Mémorial de l'Holocauste / Berlin

Tout compte fait, l'isolement, le dénuement, la végétation qui reprend ses droits, la route calamiteuse qui conduit à Gibellina Vecchia me paraissent plus propices à une visite méditative. Le site - ancré sur les terres de la mafia -  doit toujours résonner de mille douleurs et de mille cris. J'aurais le désir, si je retournais en Sicile, d'aller découvrir l’œuvre in situ. Je ressens parfois l'appel de ces lieux solennels, mais nullement tristes ou affligeants, où parle la mémoire, dans un silence assourdissant.
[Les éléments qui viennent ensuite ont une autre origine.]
(* ===== verification/FolderMetaSpec.v ===== *)
(** * Updating [folder.json]

    [member_update] says what an update of a folder's metadata means: a
    compare-and-swap on the content of one file. The handler refines it under
    every fault; members the program does not know survive. *)

From S2P Require Import Prelude Utf8 Strings Float64 Json Fs FsSpec Atomic ShelfUtil BookMeta Source Frame Relocate ScanCache FolderMeta Book ShelfState Trash Folder ShelfFrame FolderSpec.

Module FolderMetaSpec.
Import Atomic ShelfUtil FolderMeta Shelf Folder ShelfFrame FolderSpec.

(** What a reader of the file at [p] gets; [None] when there is none. *)
Definition data_at (t : tree) (p : path) : option content :=
  match t !! p with Some (File c _) => Some c | _ => None end.

Definition stamp (obj : Object.Object) : content :=
  Object.MarshalDisk (Object.SetMember obj folderMetaSchemaVersionKey (JInt FolderMetaSchemaVersion)).

Section spec.
Context `{UnicodeCase, TimeText, Machine, Digest, ShelfEnv}.

(** The members a file holds, and its new content. *)
Definition members_of (data : option content) : result error Object.Object :=
  match data with None => Ok ∅ | Some c => parseFolderMeta c end.
Definition member_update (version : bytes) (mutate : Object.Object → Object.Object)
    (data : option content) : result error (option content) :=
  if decide (folderMetaVersion data ≠ version) then Err ErrFolderMetaConflict
  else match members_of data with
       | Err _ => Err ErrFolderMetaNotWritable
       | Ok obj => Ok (if bare (mutate obj) then None else Some (stamp (mutate obj)))
       end.

(** Only [folder.json] and temporary files beside it. *)
Definition beside (mp : path) (t t' : tree) : Prop :=
  ∀ q, q ≠ mp → ¬ temp_of mp q → t' !! q = t !! q.

Record update_outcome (mp : path) (next : result error (option content))
    (r : result error unit) (t t' : tree) : Prop := {
  uo_beside : beside mp t t';
  uo_old_or_new : data_at t' mp = data_at t mp ∨ next = Ok (data_at t' mp);
  uo_ok : r = Ok tt → next = Ok (data_at t' mp);
  uo_refused e : next = Err e → t' = t ∧ is_ok r = false;
}.

Lemma update_none mp next e t : update_outcome mp next (Err e) t t.
Proof. split; [done|by left|done|done]. Qed.

Lemma wp_readFolderMetaFile p (Q : result error (option content) → world → Prop) w :
  wf_tree (wtree w) →
  (∀ e n, Q (Err e) (mkWorld (wtree w) n)) →
  (∀ n, Q (Ok (data_at (wtree w) p)) (mkWorld (wtree w) n)) →
  wp (readFolderMetaFile p) Q w.
Proof.
  intros Hwf HE HO. apply wp_bind, wp_try, wp_Open. intros [c|e] n Hc Hm.
  - destruct (Hc c eq_refl) as [z Hz]. apply wp_bind, wp_guard; intros _; [apply HE|].
    apply wp_ret. specialize (HO n). unfold data_at in HO. by rewrite Hz in HO.
  - destruct (errors_Is e ENotExist) eqn:He; [|apply HE].
    apply errors_Is_ENotExist in He as ->. apply wp_ret. specialize (HO n). unfold data_at in HO.
    assert (wtree w !! p = None) as Hn; [|by rewrite Hn in HO].
    destruct (Hm eq_refl) as [|Hr]; [done|]. apply find_node_missing; [done|].
    unfold find_node. by rewrite Hr.
Qed.

Lemma wp_ensure_folder p (Q : result error unit → world → Prop) w :
  (∀ e n, Q (Err e) (mkWorld (wtree w) n)) →
  (∀ n, wtree w !! p = Some Dir → Q (Ok tt) (mkWorld (wtree w) n)) →
  wp (ensure_folder p) Q w.
Proof.
  intros HE HO. apply wp_bind, wp_try, wp_Stat. intros [x|e'] n Hr; [|by apply wp_throw].
  destruct Hr as [Hr|]; [|done]. symmetry in Hr. apply find_node_ok in Hr as [Hr _].
  destruct x as [|c z]; [by apply wp_ret, HO|apply wp_throw, HE].
Qed.

Lemma folder_meta_path_ok p : p ++ [FolderMetaFile] ≠ [] ∧ base (p ++ [FolderMetaFile]) ≠ [].
Proof. by apply Source.file_path_ok. Qed.

(** Writing the new content, whole or not at all. *)
Lemma wp_write_meta mp c w (Q : result error unit → world → Prop) :
  wf_tree (wtree w) → mp ≠ [] → base mp ≠ [] →
  (∀ r w', update_outcome mp (Ok (Some c)) r (wtree w) (wtree w') → Q r w') →
  wp (WriteFileAtomic mp c) Q w.
Proof.
  intros Hwf Hne Hb HQ. apply wp_WriteFileAtomic; [done..| |].
  - intros e w' [Hr Ho]. apply HQ. split; [done| |done|done].
    destruct Hr as [Hr|(c' & z & <- & Hr)]; [left|right]; unfold data_at; by rewrite Hr.
  - intros z w' [_ Ho] Hr. assert (data_at (wtree w') mp = Some c) as Hd by (unfold data_at; by rewrite Hr).
    apply HQ. split; [done|right|intros _|done]; by rewrite Hd.
Qed.

Lemma wp_remove_meta mp w (Q : result error unit → world → Prop) :
  (∀ r w', update_outcome mp (Ok None) r (wtree w) (wtree w') → Q r w') →
  wp (Remove mp) Q w.
Proof.
  intros HQ. apply wp_Remove_at; [intros; by apply HQ, update_none|]. intros r n _. apply HQ.
  assert (data_at (delete mp (wtree w)) mp = None) as Hd by (unfold data_at; by rewrite lookup_delete_eq).
  split; simpl; [|right; by rewrite Hd|intros _; by rewrite Hd|done].
  intros q Hq _. by rewrite lookup_delete_ne.
Qed.

Lemma outcome_cached {mp next r t} s s' :
  update_outcome mp next r t (stree s) → stree s' = stree s → update_outcome mp next r t (stree s').
Proof. by intros ? ->. Qed.

Lemma wp_updateFolderMeta folder version mutate s :
  let mp := folderDir folder ++ [FolderMetaFile] in
  wf_tree (stree s) →
  wp (updateFolderMeta folder version mutate) (λ r s',
    update_outcome mp (member_update version mutate (data_at (stree s) mp)) r (stree s) (stree s')) s.
Proof.
  intros mp Hwf. set (next := member_update version mutate (data_at (stree s) mp)).
  assert (∀ e s', stree s' = stree s → update_outcome mp next (Err e) (stree s) (stree s')) as HE.
  { intros e s' ->. apply update_none. }
  unfold updateFolderMeta. apply wp_bind, wp_guard; intros _; [by apply HE|].
  apply wp_bind, wp_validated; [intros; by apply HE|]. intros _.
  apply wp_bind, wp_writeRoot; [intros; by apply HE|]. intros _.
  apply wp_locked; [intros; by apply HE|]. fold mp.
  set (s0 := after_lock Exclusive s). assert (stree s0 = stree s) as Hs0 by done.
  apply wp_bind, wp_lift, wp_ensure_folder; [intros; by apply HE|]. intros n _.
  apply wp_bind, wp_try, wp_lift, wp_readFolderMetaFile; [done|intros; by apply HE|]. intros k.
  change (wtree (sworld _)) with (stree s). set (d := data_at (stree s) mp) in *.
  assert (next = member_update version mutate d) as Hnext by done. clearbody next.
  unfold member_update in Hnext. destruct (decide (folderMetaVersion d ≠ version)).
  { apply wp_bind, wp_update_cache. by apply HE. }
  fold (members_of d). destruct (members_of d) as [obj|e] eqn:Ho; [|by apply HE].
  cbv zeta. destruct (bare (mutate obj)) eqn:Hb; subst next.
  - destruct d as [c|] eqn:Hd.
    + apply wp_bind, wp_lift, wp_remove_meta. intros [[]|e] w' Hw; [by apply wp_update_cache|by apply Hw].
    + apply wp_ret. split; simpl; [done|by left|intros _; by rewrite <-Hd|done].
  - destruct (folder_meta_path_ok (folderDir folder)) as [Hne Hbase].
    apply wp_bind, wp_lift, wp_write_meta; [done..|]. intros [[]|e] w' Hw; [by apply wp_update_cache|by apply Hw].
Qed.
(** Claim C22: updating a folder's metadata refines a compare-and-swap.
    Whatever fails and wherever, [folder.json] holds its old content or
    exactly what [member_update] gives for it, nothing else changes save
    temporary files beside it, and a success means the latter. A version other
    than the file's, a schema this build does not know and a document that is
    no object change nothing at all. *)
Theorem updateFolderMeta_refines folder version mutate s :
  let mp := folderDir folder ++ [FolderMetaFile] in
  wf_tree (stree s) →
  wp (updateFolderMeta folder version mutate) (λ r s',
    update_outcome mp (member_update version mutate (data_at (stree s) mp)) r (stree s) (stree s')) s.
Proof. apply wp_updateFolderMeta. Qed.

(** ** Reading back *)
Lemma members_plain d obj : members_of d = Ok obj → Object.plain obj.
Proof.
  destruct d as [c|]; simpl; [apply parseFolderMeta_plain|]. intros [= <-]. apply map_Forall_empty.
Qed.

(** An object with the sort key has something to write. *)
Lemma bare_sort_key obj v : bare (Object.SetMember obj folderMetaSortKeyKey v) = false.
Proof.
  unfold bare, Object.SetMember. set (m := <[_ := v]> obj).
  assert (m !! to_bytes folderMetaSortKeyKey = Some v) as Hm by apply lookup_insert_eq.
  apply orb_false_iff. split; [apply bool_decide_eq_false; intros E; apply map_size_empty_iff in E;
    rewrite E in Hm; by rewrite lookup_empty in Hm|].
  apply andb_false_iff. destruct (decide (size m = 1)) as [E|]; [right|left; by apply bool_decide_eq_false].
  apply bool_decide_eq_false. intros Hs.
  assert ({[to_bytes folderMetaSortKeyKey; to_bytes folderMetaSchemaVersionKey]} ⊆@{gset bytes} dom m) as Hsub.
  { intros k [->%elem_of_singleton| ->%elem_of_singleton]%elem_of_union; apply elem_of_dom; [by eexists|done]. }
  apply subseteq_size in Hsub. rewrite size_dom, E in Hsub. vm_compute in Hsub. lia.
Qed.

(** What the file reads as after a sort key went in. *)
Definition sort_key_written (key : F64.float64) (obj : Object.Object) (c : content) : Prop :=
  folderMetaFromData (Some c) =
    (mkFolderMeta key true (iconIgnoringWrongType obj) false (folderMetaVersion (Some c)), None) ∧
  ∃ obj', parseFolderMeta c = Ok obj' ∧
    ∀ k, k ≠ to_bytes folderMetaSchemaVersionKey → k ≠ to_bytes folderMetaSortKeyKey →
      obj' !! k = obj !! k.

Lemma stamp_sort_key obj key :
  Object.plain obj → finite key = true →
  sort_key_written key obj
    (stamp (Object.SetMember obj folderMetaSortKeyKey (Object.enc_float key))).
Proof.
  intros Hp Hf. set (o := Object.SetMember obj _ _).
  assert (Object.plain o) as Ho by (apply plain_set; [done|apply Object.unique_enc_float]).
  assert (parseFolderMeta (stamp o) = Ok (Object.SetMember o folderMetaSchemaVersionKey
    (JInt FolderMetaSchemaVersion))) as Hs by by apply parse_stamped.
  split.
  - unfold folderMetaFromData. rewrite Hs. unfold sortKeyOf, iconIgnoringWrongType.
    assert (∀ n v, n ≠ to_bytes folderMetaSchemaVersionKey →
      Object.SetMember o folderMetaSchemaVersionKey v !! n = o !! n) as Hl
      by (intros n v Hn; unfold Object.SetMember; by rewrite lookup_insert_ne).
    unfold Object.Lookup. rewrite !Hl by done.
    pose proof (sortKeyOf_set obj key Hf) as Hk. fold o in Hk. unfold sortKeyOf, Object.Lookup in Hk.
    rewrite Hk. f_equal. f_equal. unfold o, Object.SetMember. by rewrite lookup_insert_ne.
  - eexists. split; [exact Hs|]. intros k Hk1 Hk2. unfold o, Object.SetMember. by rewrite !lookup_insert_ne.
Qed.

(** a sort key that was set reads back. After a success the file
    reads as that key, writable, with the icon it had, and every member this
    build does not know has the value it had. *)
Theorem SetFolderSortKey_reads_back folder key version s :
  let mp := folderDir folder ++ [FolderMetaFile] in
  wf_tree (stree s) →
  wp (SetFolderSortKey folder key version) (λ r s', r = Ok tt →
    finite key = true ∧ folderMetaVersion (data_at (stree s) mp) = version ∧
    ∃ obj c, members_of (data_at (stree s) mp) = Ok obj ∧ data_at (stree s') mp = Some c ∧
      sort_key_written key obj c) s.
Proof.
  intros mp Hwf. apply wp_bind, wp_guard; intros Hf; [done|]. apply negb_false_iff in Hf.
  eapply wp_mono; [by apply wp_updateFolderMeta|]. fold mp. intros r s' [_ _ Hok _] Hr.
  specialize (Hok Hr). unfold member_update in Hok. case_decide as Hv; [done|].
  destruct (members_of (data_at (stree s) mp)) as [obj|e] eqn:Ho; [|done].
  rewrite bare_sort_key in Hok. injection Hok as Hc.
  split; [done|]. split; [done|]. eexists obj, _. split; [done|]. split; [by symmetry|].
  apply stamp_sort_key; [by eapply members_plain|done].
Qed.
End spec.
End FolderMetaSpec.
Cette mémoire, sous toutes ses formes, est celle des morts, celle des espaces, celle des éternels retours et des cycles infinis. Il est des lieux où le présent rend hommage à ce qui fut, dans la conscience belle et grave que tout est relié et qu'aucun souffle, aucune souffrance passée, présente ou future, rien de tout cela ne nous est indifférent.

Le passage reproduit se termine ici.